The new data show that even pulsars with the least spin-down power emit intense radio emission and can be detected up to large distances. This result suggests there may be a larger population of pulsars yet to be discovered than previously expected.
Radio pulsar patterns
The second major work, led by researchers at the University of Manchester, details the findings of the study of over 1 million individual flashes recorded. The sequence of flashes can be visualised as a train of pulses; Dr Patrick Weltevrede of the University of Manchester describes: ‘Observing a pulsar is like checking the pulse of a pulsar, revealing the particularities of its “heartbeat”. Each individual pulse is different in shape and strength.’ For some pulsars, ordered patterns of diagonal stripes appear when visualised.
Dr Xiaoxi Song explains: ‘The superb quality of the TPA data and our sophisticated analysis allowed us to reveal these patterns for many pulsars for the first time.’ These patterns can be explained by the lightning storms swirling around the star and the findings point to something fundamental about how pulsars operate. After the pulsar is born, the lightning storms swirl around the star fast and chaotically. After a few million years, the lightning storms settle down: the patterns become slower and steadier. This turns out to be the opposite to what models predict. Eventually, after a few billion years the lightning will stop altogether, and pulsars will no longer be detectable.
The TPA data from both projects are now publicly available. They enable the international community to pursue further studies both on the properties of these pulsars and those of the intervening interstellar space. The TPA team includes researchers from the UK, Australia, Germany, Italy, Poland, and South Africa.

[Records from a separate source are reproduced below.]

(** [String.prototype.toUpperCase], on the ASCII letters; every other
    character is left as it is.  (The program compares the result with
    ['TRUE'] only, and no character outside the ASCII letters has an upper
    case made of the letters of ['TRUE'] alone.) *)
Definition upper_ascii (c : ascii) : ascii :=
  let n := nat_of_ascii c in
  if ((97 <=? n)%nat && (n <=? 122)%nat)%bool then ascii_of_nat (n - 32) else c.
Fixpoint toUpperCase (s : string) : string :=
  match s with
  | EmptyString => EmptyString
  | String c s' => String (upper_ascii c) (toUpperCase s')
  end.

(** An array index: the decimal numeral, without a leading zero, of a number
    below [2^32 - 1].  The keys of an object that are array indices are
    enumerated first, in ascending order. *)
Definition digit (c : ascii) : option Z :=
  let n := Z.of_nat (nat_of_ascii c) in
  if (48 <=? n) && (n <=? 57) then Some (n - 48) else None.

Fixpoint numeral (s : string) (acc : Z) : option Z :=
  match s with
  | EmptyString => Some acc
  | String c s' =>
      match digit c with
      | Some d => numeral s' (10 * acc + d)
      | None => None
      end
  end.

Definition array_index (k : string) : option Z :=
  match k with
  | EmptyString => None
  | String c rest =>
      if Ascii.eqb c "0" && negb (String.eqb rest "") then None
      else match numeral k 0 with
           | Some n => if n <? 4294967295 then Some n else None
           | None => None
           end
  end.

(** Whether a key [k] that an object gets is enumerated before a key [k']
    that it has: an array index comes before every larger one and before
    every other key; a key that is no array index comes last. *)
Definition enumerated_before (k k' : string) : bool :=
  match array_index k, array_index k' with
  | Some n, Some m => n <? m
  | Some _, None => true
  | None, _ => false
  end.

(** ** Cells, records *)

Section Program.

Context {Num : Type}.

Inductive value : Type :=
  | VUndefined
  | VString (s : string)
  | VNumber (n : Num)
  | VBoolean (b : bool).

(** The built-in functions on numbers that the program uses. *)
Variable parseFloat : value → Num.
Variable parseInt : value → Num.
Variable numToString : Num → string.

Definition record : Type := list (string * value).

(** [Object.keys(r)] *)
Definition keys (r : record) : list string := r.*1.

(** [r[header]] *)
Fixpoint get (r : record) (header : string) : value :=
  match r with
  | [] => VUndefined
  | (k, v) :: r' => if String.eqb k header then v else get r' header
  end.

(** [r[header] = v] for a key that the record has: the key keeps its place. *)
Fixpoint replace_key (r : record) (header : string) (v : value) : record :=
  match r with
  | [] => []
  | (k, w) :: r' =>
      if String.eqb k header then (k, v) :: r' else (k, w) :: replace_key r' header v
  end.

(** [r[header] = v] for a key that the record does not have: the key takes
    the place at which [Object.keys] enumerates it. *)
Fixpoint add_key (r : record) (header : string) (v : value) : record :=
  match r with
  | [] => [(header, v)]
  | (k, w) :: r' =>
      if enumerated_before header k then (header, v) :: (k, w) :: r'
      else (k, w) :: add_key r' header v
  end.

(** [r[header] = v] *)
Definition assign (r : record) (header : string) (v : value) : record :=
  if existsb (String.eqb header) (keys r) then replace_key r header v
  else add_key r header v.

(** [Object.keys(records[0])] *)
Definition first_keys (records : list record) : outcome (list string) :=
  match records with
  | [] => Throw (TypeError "Cannot convert undefined or null to object")
  | r :: _ => Return (keys r)
  end.

(** What a callback of [assertColumn] may be handed: a cell or a whole record. *)
Inductive jsval : Type :=
  | JCell (v : value)
  | JRecord (r : record).

Definition str_is_js (s : string) (x : jsval) : bool :=
  match x with
  | JCell (VString t) => String.eqb s t
  | _ => false
  end.

(** [`${x}`].  A record is rendered by its [toString], which is that of
    [Object.prototype] unless the record has a key ['toString'] of its own;
    the cell under such a key is no function, and the conversion throws. *)
Definition show_js (x : jsval) : outcome string :=
  match x with
  | JCell VUndefined => Return "undefined"
  | JCell (VString s) => Return s
  | JCell (VNumber n) => Return (numToString n)
  | JCell (VBoolean b) => Return (if b then "true" else "false")
  | JRecord r =>
      if existsb (String.eqb "toString") (keys r)
      then Throw (TypeError "Cannot convert object to primitive value")
      else Return "[object Object]"
  end.
(** C3: the cycles of the two parents are found ([1; 1; 1; 2; 2; 3; 3]), but
    the child is the second parent at every index, which is what the spec asks
    for under neither assignment of parities to the parents. *)
Theorem cycle_child_ignores_cycles (uninit : nat -> nat) :
  let p1 := [1; 4; 6; 2; 0; 3; 5] in
  let p3 := [6; 1; 4; 0; 2; 5; 3] in
  let groups := [1; 1; 1; 2; 2; 3; 3] in
  (detect_cycles 1 [4; 0; 3; 5; 1; 6; 2] 7 (Examples.store_of p1 p3 0)).1 = Ok groups
  /\ child_x (cycle_crossover uninit 0 1 (Examples.store_of p1 p3 0)) = Some p3
  /\ exchange_by_cycle_parity true groups p1 p3 = [1; 4; 6; 0; 2; 3; 5]
  /\ exchange_by_cycle_parity false groups p1 p3 = [6; 1; 4; 2; 0; 5; 3]
  /\ forall keep_odd, p3 <> exchange_by_cycle_parity keep_odd groups p1 p3.
Proof.
  cbv zeta. repeat (split; [vm_compute; reflexivity|]).
  intros []; vm_compute; discriminate.
Qed.

(** ** Running the store primitives *)

Section StoreRuns.
Context {Obj Aux : Type}.
Local Abbreviation Sol := (Solution Obj Aux).
Local Abbreviation St := (M Obj Aux).
Implicit Types (w : world Obj Aux) (l : loc) (s : Sol).

Lemma bind_run {A B} (m : St A) (f : A -> St B) w a w' :
  m w = (Ok a, w') -> (m ≫= f) w = f a w'.
Proof. intros Hm. unfold mbind, M_bind. by rewrite Hm. Qed.

Lemma bind_raise {A B} (m : St A) (f : A -> St B) w e w' :
  m w = (Raise e, w') -> (m ≫= f) w = (Raise e, w').
Proof. intros Hm. unfold mbind, M_bind. by rewrite Hm. Qed.

Lemma get_obj_run l s w : heap w !! l = Some s -> get_obj l w = (Ok s, w).
Proof. intros Hl. unfold get_obj. by rewrite Hl. Qed.

Lemma get_x_run l s w : heap w !! l = Some s -> get_x l w = (Ok (x s), w).
Proof. intros Hl. unfold get_x. by rewrite (bind_run _ _ _ _ _ (get_obj_run _ _ _ Hl)). Qed.

Lemma len_x_run l s w : heap w !! l = Some s -> len_x l w = (Ok (length (x s)), w).
Proof. intros Hl. unfold len_x. by rewrite (bind_run _ _ _ _ _ (get_obj_run _ _ _ Hl)). Qed.

Lemma read_x_run l s i v w :
  heap w !! l = Some s -> x s !! i = Some v -> read_x l i w = (Ok v, w).
Proof.
  intros Hl Hi. unfold read_x.
  rewrite (bind_run _ _ _ _ _ (get_obj_run _ _ _ Hl)). unfold lift. by rewrite Hi.
Qed.

Lemma write_x_run l s i v w :
  heap w !! l = Some s -> i < length (x s) ->
  write_x l i v w = (Ok tt, mkWorld (<[l := set_x (<[i := v]> (x s)) s]> (heap w)) (rand w)).
Proof.
  intros Hl Hi. unfold write_x.
  rewrite (bind_run _ _ _ _ _ (get_obj_run _ _ _ Hl)). by rewrite decide_True.
Qed.

Lemma write_last_run l s v w :
  heap w !! l = Some s -> 0 < length (x s) ->
  write_last l v w
  = (Ok tt, mkWorld (<[l := set_x (<[length (x s) - 1 := v]> (x s)) s]> (heap w)) (rand w)).
Proof.
  intros Hl Hi. unfold write_last.
  rewrite (bind_run _ _ _ _ _ (get_obj_run _ _ _ Hl)).
  destruct (length (x s)) as [|m] eqn:Hm; [lia|].
  by replace (S m - 1) with m by lia.
Qed.
Section Page.
Context {SearchEngine : Type}.
(** [const { executeFirstSearch, isReady } = useCoveoEngine()] *)
Variable composable : UseCoveoEngine.Composable SearchEngine.

(** The engines on which [executeFirstSearch] is run by the mounted hook. *)
Definition onMounted : list SearchEngine :=
  if UseCoveoEngine.isReady composable
  then UseCoveoEngine.executeFirstSearch composable
  else [].

End Page.

End IndexPage.

(** ** The templates of the facet and correction components *)

Module FacetTemplate.

(** [@click="isExpanded = !isExpanded"] on the facet header. *)
Definition toggleExpanded (r : Facet.Refs) : Facet.Refs :=
  {| Facet.values := Facet.values r;
     Facet.isExpanded := negb (Facet.isExpanded r);
     Facet.canShowMore := Facet.canShowMore r;
     Facet.canShowLess := Facet.canShowLess r |}.

(** The clear button: inside [v-if="hasValues"] and [v-if="isExpanded"],
    itself under [v-if="hasActiveValues"]. *)
Definition clearButtonShown (r : Facet.Refs) : bool :=
  Facet.hasValues r && Facet.isExpanded r && Facet.hasActiveValues r.

(** The show more/less button: inside the same two conditions, itself
    under [v-if="canShowMore || canShowLess"]. *)
Definition showMoreButtonShown (r : Facet.Refs) : bool :=
  Facet.hasValues r && Facet.isExpanded r
  && (Facet.canShowMore r || Facet.canShowLess r).

End FacetTemplate.

Module DidYouMeanTemplate.

Inductive Button : Type := SearchOriginalButton | ApplyCorrectionButton.

(** The one button the template renders: none without a correction
    ([v-if="hasCorrection"]), the search-original button after an automatic
    correction ([v-if="wasAutomaticallyCorrected"]), the correction button
    otherwise ([v-else]). *)
Definition rendered (r : DidYouMean.Refs) : option Button :=
  if DidYouMean.hasCorrection r
  then Some (if DidYouMean.wasAutomaticallyCorrected r
             then SearchOriginalButton
             else ApplyCorrectionButton)
  else None.

Section Clicks.
Context {SearchEngine : Type}.
Variable didYouMean : option (UseSearchControllers.Controller SearchEngine unit).

Definition click (b : Button) : Handler DidYouMean.Refs :=
  match b with
  | SearchOriginalButton => DidYouMean.searchOriginal didYouMean
  | ApplyCorrectionButton => DidYouMean.applyCorrection didYouMean
  end.

End Clicks.

End DidYouMeanTemplate.

(** ** Key presses in the search box *)

Module SearchBoxKeys.

(** The arrow keys pressed one after the other, [1] for down and [-1] for
    up, as the template binds them to [navigateSuggestion]. *)
Definition navigateAll (directions : list Z) (r : SearchBox.Refs) : SearchBox.Refs :=
  fold_left (fun r d => SearchBox.navigateSuggestion d r) directions r.

(** [@focus="showSuggestions = true"] on the input. *)
Definition onFocus (r : SearchBox.Refs) : SearchBox.Refs :=
  {| SearchBox.query := SearchBox.query r;
     SearchBox.suggestions := SearchBox.suggestions r;
     SearchBox.showSuggestions := true;
     SearchBox.selectedIndex := SearchBox.selectedIndex r |}.

End SearchBoxKeys.

(** ** The query summary component *)

Module QuerySummary.

(** [querySummary.state] as far as the component reads it. *)
Record QuerySummaryState : Type := {
  total : Z;
  state_firstResult : Z;
  state_lastResult : Z;
  state_query : string;
  state_durationInMilliseconds : Z;
  state_hasResults : bool
}.

Record Refs : Type := {
  totalResults : Z;
  firstResult : Z;
  lastResult : Z;
  query : string;
  durationInMilliseconds : Z;
  hasResults : bool
}.

Definition setup : Refs :=
  {| totalResults := 0; firstResult := 0; lastResult := 0;
     query := EmptyString; durationInMilliseconds := 0; hasResults := false |}.

Definition onStateChange (state : QuerySummaryState) (r : Refs) : Refs :=
  {| totalResults := total state;
     firstResult := state_firstResult state;
     lastResult := state_lastResult state;
     query := state_query state;
     durationInMilliseconds := state_durationInMilliseconds state;
     hasResults := state_hasResults state |}.

End QuerySummary.

(** ** What it means for the refs of a component to show a controller state *)

Module ComponentViews.





Section Follows.
Import Subscription.
Context {Proj Refs : Type}.
(** The callback of the component and what its refs showing a controller
    state means. *)
Variable onStateChange : Proj -> Refs -> Refs.
Variable shows : Proj -> Refs -> Prop.


End Follows.

End ComponentViews.

(** ** Sample inputs *)

Module Examples.
Import JS UseCoveoEngine.

Definition noOptions : CoveoEngineOptions :=
  {| searchHub := None; pipeline := None |}.

Definition docsHub : CoveoEngineOptions :=
  {| searchHub := Some "Docs"; pipeline := Some "docs-pipeline" |}.

Definition unconfigured : Env :=
  {| isClient := true;
     config := {| coveoOrganizationId := None; coveoApiKey := None |};
     windowHref := Some "http://localhost:3000/" |}.

Definition unconfiguredServer : Env :=
  {| isClient := false;
     config := {| coveoOrganizationId := None; coveoApiKey := None |};
     windowHref := None |}.

Definition configured : Env :=
  {| isClient := true;
     config := {| coveoOrganizationId := Some "acmeorg";
                  coveoApiKey := Some "xx-key" |};
     windowHref := Some "http://localhost:3000/" |}.

(** An engine that is nothing but the configuration it was built with. *)
Definition configOnly (c : SearchEngineConfiguration)
    : SearchEngineConfiguration + string := inl c.
(** C7, as stated, fails: on the example server two clients connect and
    the exit handler runs, which clears the connection set without detaching
    anything.  The connection 0 is then not in the set, yet [client_lost]
    for it is not a no-op: it returns normally, but it detaches the
    connection from its session, which counts one connection less than
    before. *)
Lemma client_lost_after_cleanup_is_not_a_noop :
  let st := steps (example_state 37000) two_clients_then_exit in
  _clients (self st) = ∅ /\
  (0 ∉ _clients (self st)) /\
  client_lost 0 st <> (Ok tt, st) /\
  (client_lost 0 st).1 = Ok tt /\
  session_connections "/app" "s1" st = Some 2 /\
  session_connections "/app" "s1" (client_lost 0 st).2 = Some 1.
Proof.
  intros st.
  assert (Hempty : _clients (self st) = ∅) by (vm_compute; reflexivity).
  split_and!.
  - exact Hempty.
  - rewrite Hempty. apply not_elem_of_empty.
  - intros H.
    apply (f_equal (fun r => session_connections "/app" "s1" r.2)) in H.
    vm_compute in H. discriminate H.
  - vm_compute. reflexivity.
  - vm_compute. reflexivity.
  - vm_compute. reflexivity.
Qed.

(** C7, amended: [client_lost] never raises, and it is idempotent.  After
    it the connection is not in the connection set, which has lost nothing
    else, and the connection holds no session; nothing is logged, and no
    other connection object, no cache entry and nothing of the
    configuration is touched.  If the connection was not in the set, the set
    is as before and the call is not an error; but the call is a no-op
    exactly when the connection holds no session any more, because
    [detach_session] is called in any case.  A second [client_lost] for the
    same connection returns normally and leaves the whole state as the first
    one left it. *)
Theorem client_lost_is_idempotent (st : State) (c : nat) :
  exists st1,
    client_lost c st = (Ok tt, st1) /\
    _clients (self st1) = _clients (self st) ∖ {[c]} /\
    (c ∉ _clients (self st1)) /\
    (c ∉ _clients (self st) -> _clients (self st1) = _clients (self st)) /\
    client_lost c st1 = (Ok tt, st1) /\
    (c ∉ _clients (self st) -> detached c st -> st1 = st) /\
    (~ detached c st -> st1 <> st) /\
    detached c st1 /\
    trace (world st1) = trace (world st) /\
    next_id (world st1) = next_id (world st) /\
    _resources (self st1) = _resources (self st) /\
    config_of (self st1) = config_of (self st) /\
    _atexit_ran (self st1) = _atexit_ran (self st) /\
    (forall c', c' <> c -> heap (world st1) !! c' = heap (world st) !! c').
Proof.
  rewrite run_client_lost.
  destruct (run_detach_session_frame c
              (on_self (set_clients (_clients (self st) ∖ {[c]})) st))
    as (st1 & Hrun & Hcl & Hdet & Htrace & Hnext & Hres & Hconf & Hflag & Hheap).
  simpl in Hcl, Htrace, Hnext, Hres, Hconf, Hflag, Hheap.
  assert (Hsame : forall s : State, c ∉ _clients (self s) ->
            on_self (set_clients (_clients (self s) ∖ {[c]})) s = s).
  { intros s Hs. replace (_clients (self s) ∖ {[c]}) with (_clients (self s)).
    - apply set_clients_same.
    - apply set_eq. intros x. rewrite elem_of_difference, elem_of_singleton.
      split; [| tauto]. intros Hx. split; [exact Hx | congruence]. }
  assert (Hnot : c ∉ _clients (self st1)).
  { rewrite Hcl. rewrite elem_of_difference, elem_of_singleton. tauto. }
  exists st1. split_and!.
  - exact Hrun.
  - exact Hcl.
  - exact Hnot.
  - intros Hc. rewrite Hcl. apply set_eq. intros x.
    rewrite elem_of_difference, elem_of_singleton.
    split; [tauto |]. intros Hx. split; [exact Hx | congruence].
  - rewrite run_client_lost, (Hsame st1 Hnot).
    apply run_detach_session_detached, Hdet.
  - intros Hc Hd. rewrite (Hsame st Hc) in Hrun.
    rewrite (run_detach_session_detached _ _ Hd) in Hrun. congruence.
  - intros Hn Heq. apply Hn. rewrite <- Heq. exact Hdet.
  - exact Hdet.
  - exact Htrace.
  - exact Hnext.
  - exact Hres.
  - exact Hconf.
  - exact Hflag.
  - exact Hheap.
Qed.
(** [v.[i]] is the source's [v[i]], and [R.[i, j]] its [R(i, j)]. *)
Notation "v .[ i ]" := (coeff v i%nat)
  (at level 1, left associativity, format "v .[ i ]") : fcl_scope.
Notation "m .[ i , j ]" := (mcoeff m i%nat j%nat)
  (at level 1, left associativity, format "m .[ i ,  j ]") : fcl_scope.

(** ** The shape catalogue and the bounding volumes *)

Section Shapes.
Context {F : Type} `{Scalar F}.
Local Open Scope fcl_scope.

(** The classes of the shapes and of the bounding volumes are declared in
    headers that are not under src/; the records hold the members that the
    source reads and writes, under the names it uses. *)
Record Box : Type := mkBox { side : Vector3d F }.
Record Sphere : Type := mkSphere { sphere_radius : F }.
Record Ellipsoid : Type := mkEllipsoid { radii : Vector3d F }.
Record Capsule : Type := mkCapsule { capsule_radius : F; capsule_lz : F }.
Record Cone : Type := mkCone { cone_radius : F; cone_lz : F }.
Record Cylinder : Type := mkCylinder { cylinder_radius : F; cylinder_lz : F }.
(** [num_points] is the length of [points]. *)
Record Convex : Type := mkConvex { points : list (Vector3d F) }.
Record TriangleP : Type :=
  mkTriangleP { tri_a : Vector3d F; tri_b : Vector3d F; tri_c : Vector3d F }.
(** The region [n . x <= d]. *)
Record Halfspace : Type := mkHalfspace { hs_n : Vector3d F; hs_d : F }.
(** The surface [n . x = d]. *)
Record Plane : Type := mkPlane { pl_n : Vector3d F; pl_d : F }.

Record AABB : Type := mkAABB { min_ : Vector3d F; max_ : Vector3d F }.
Record OBB : Type :=
  mkOBB { obb_axis : Matrix3d F; To : Vector3d F; extent : Vector3d F }.
Record RSS : Type :=
  mkRSS { rss_axis : Matrix3d F; Tr : Vector3d F; l0 : F; l1 : F; r : F }.
Record OBBRSS : Type := mkOBBRSS { obbrss_obb : OBB; obbrss_rss : RSS }.
Record kIOS_Sphere : Type := mkkIOS_Sphere { o : Vector3d F; sr : F }.
Record kIOS : Type :=
  mkkIOS { spheres : list kIOS_Sphere; num_spheres : nat; kios_obb : OBB }.
(** [KDOP<N>] is "an array of [N] signed distances"; the source reads and
    writes it through [dist(i)], with literal indices below [N]. *)
Definition KDOP : Type := list F.

(** [bv.dist(i)], read. *)
Definition dist (bv : KDOP) (i : nat) : F := nth i bv 0.

(** [bv.dist(i) = v] *)
Fixpoint set_dist (bv : KDOP) (i : nat) (v : F) : KDOP :=
  match bv, i with
  | [], _ => []
  | _ :: t, O => v :: t
  | h :: t, S j => h :: set_dist t j v
  end.
(** X10.  What a call of the kernel, successful or not, keeps of every
    batch of the store: its reference, SKU, eta and purchased quantity; the
    lines it held, to which only the line of the call may be added; a
    non-negative available quantity, if it was non-negative; and the
    property of holding lines of its own SKU only, if it had it. *)
Theorem allocate_keeps_batches line batches h (b : loc) :
  let h' := (model.allocate line batches h).2 in
  Batch.reference (h' b) = Batch.reference (h b)
  ∧ Batch.sku (h' b) = Batch.sku (h b)
  ∧ Batch.eta (h' b) = Batch.eta (h b)
  ∧ Batch._purchased_quantity (h' b) = Batch._purchased_quantity (h b)
  ∧ Batch._allocations (h b) ⊆ Batch._allocations (h' b)
  ∧ Batch._allocations (h' b) ⊆ {[line]} ∪ Batch._allocations (h b)
  ∧ (0 ≤ Batch.available_quantity (h b) → 0 ≤ Batch.available_quantity (h' b))
  ∧ ((∀ l, l ∈ Batch._allocations (h b) → OrderLine.sku l = Batch.sku (h b)) →
     ∀ l, l ∈ Batch._allocations (h' b) → OrderLine.sku l = Batch.sku (h' b)).
Proof.
  intros h'. unfold h'.
  destruct (kernel_cases line batches h b) as [-> | ->].
  { repeat split; try done; set_solver. }
  destruct (allocate_attributes (h b) line) as (Href & Hsku & Heta & Hqty).
  do 4 (split; [ done | ]).
  split; [ | split; [ | split ] ].
  - rewrite allocate_run. simpl. destruct (Batch.can_allocate (h b) line); set_solver.
  - rewrite allocate_run. simpl. destruct (Batch.can_allocate (h b) line); set_solver.
  - apply allocate_available.
  - intros Hown l. rewrite Hsku. rewrite allocate_run. simpl.
    destruct (Batch.can_allocate (h b) line) eqn:Hcan; [ | by apply Hown ].
    apply can_allocate_spec in Hcan as [Hline _]. simpl.
    rewrite elem_of_union, elem_of_singleton. intros [->|Hl]; [ done | by apply Hown ].
Qed.
End KernelRepeated.

(** ** The service layer: commits, and the repository *)

Section ServicesFurther.
Implicit Types (line : OrderLine.t) (repo : list loc) (w : services.world).

Lemma services_allocate_run line repo w :
  services.allocate line repo w
  = if services.is_valid_sku (services.batches_of w) (OrderLine.sku line) repo
    then match (model.select line repo (services.batches_of w)).1 with
         | Return s =>
             (Return (Batch.reference (services.batches_of w s)),
              services.mk (allocated_in (services.batches_of w) line s)
                          (S (services.commits w)))
         | Raise _ => (Raise (model.out_of_stock line), w)
         end
    else (Raise (services.invalid_sku line), w).
Proof.
  destruct (services.is_valid_sku _ _ _) eqn:Hvalid.
  - destruct (model.select line repo (services.batches_of w)).1 as [s|e] eqn:Hsel;
      unfold services.allocate, services.allocate_via, mbind, M_bind, get; simpl;
      rewrite Hvalid; simpl; unfold services.on_store; rewrite kernel_run, Hsel;
      simpl; [ done | by destruct w ].
  - unfold services.allocate. by apply services_allocate_invalid.
Qed.

(** X11.  The service [allocate] of chapter 4 commits the session exactly
    when the allocation succeeds, once, after the kernel has allocated;
    it succeeds exactly when a batch that the repository lists can allocate
    the line, and it then returns the reference of the batch that the kernel
    selects.  When it raises, nothing has changed: no batch and no commit.
    It raises the out-of-stock condition exactly when the SKU is known but
    no listed batch can allocate the line. *)
Theorem services_allocate_commits line repo w :
  let r := services.allocate line repo w in
  let h := services.batches_of w in
  services.commits r.2
  = (if is_return r.1 then S (services.commits w) else services.commits w)
  ∧ (is_return r.1 = false → r.2 = w)
  ∧ (is_return r.1 = true ↔ ∃ b, b ∈ repo ∧ Batch.can_allocate (h b) line = true)
  ∧ (∀ s, (model.select line repo h).1 = Return s →
       r = (Return (Batch.reference (h s)),
            services.mk (allocated_in h line s) (S (services.commits w))))
  ∧ (r.1 = Raise (OutOfStock ("Out of stock for sku " +:+ OrderLine.sku line))
     ↔ (∃ b, b ∈ repo ∧ Batch.sku (h b) = OrderLine.sku line)
       ∧ ∀ b, b ∈ repo → Batch.can_allocate (h b) line = false).
Proof.
  intros r h. subst r h. rewrite services_allocate_run.
  destruct (services.is_valid_sku _ _ _) eqn:Hvalid.
  - pose proof Hvalid as Hknown. apply is_valid_sku_spec in Hknown.
    destruct (model.select line repo (services.batches_of w)).1 as [s|e] eqn:Hsel; simpl.
    + apply select_return in Hsel as (Hs & Hcan & _).
      split; [ done | ]. split; [ done | ].
      split; [ split; [ intros _; by exists s | done ] | ].
      split; [ by intros ? [= <-] | ].
      split; [ done | ]. intros [_ Hnone]. by rewrite (Hnone s Hs) in Hcan.
    + pose proof (select_raise _ _ _ _ Hsel) as Hnone.
      split; [ done | ]. split; [ done | ]. split.
      { split; [ done | ]. intros (b & Hb & Hcan). by rewrite (Hnone b Hb) in Hcan. }
      split; [ done | ]. done.
  - simpl. pose proof Hvalid as Hunknown.
    rewrite is_valid_sku_false in Hunknown.
    assert (∀ b, b ∈ repo → Batch.can_allocate (services.batches_of w b) line = false)
      as Hnone.
    { intros b Hb. apply not_true_is_false. intros [Hsku _]%can_allocate_spec.
      by apply (Hunknown b Hb). }
    split; [ done | ]. split; [ done | ]. split.
    { split; [ done | ]. intros (b & Hb & Hcan). by rewrite (Hnone b Hb) in Hcan. }
    split.
    { intros s Hsel. apply select_return in Hsel as (Hs & Hcan & _).
      by rewrite (Hnone s Hs) in Hcan. }
    split; [ done | ]. intros [(b & Hb & Hsku) _]. by destruct (Hunknown b Hb).
Qed.
End ServicesFurther.

Section UnitOfWorkFurther.
Context {U : Type} (uow_enter uow_exit uow_commit : U → U).
Implicit Types (w : service_layer.world (U:=U)) (sku : string).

The Thousand-Pulsar-Array program on MeerKAT: IX. The time-averaged properties of the observed pulsar population, B Posselt et al, MNRAS
The Thousand-Pulsar-Array programme on MeerKAT: VIII. The subpulse modulation of 1198 pulsars, X Song et al, MNRAS
The video shows on the left the averaged pulse profile of each individual pulsar from the Thousand Pulsar Array project. The gauge indicates the corresponding spin-down power – the energy available to the pulsar per second as it spins down; the spin-down power is also represented by the x-axis in the right plot. The y-axis of the right plot shows how luminous a pulsar is in the radio band observed by MeerKAT. As the video goes through the list of pulsars with increasing spin-down power, one can see a trend for increasing radio luminosity. The final compilation of the 1,170 pulsars clearly shows this trend. However, the relation between spin-down power and radio luminosity is much flatter than what has previously been assumed. This means, one can see less powerful, ie typically older, pulsars up to larger distances enabling us to study how the radio emission changes as pulsars age.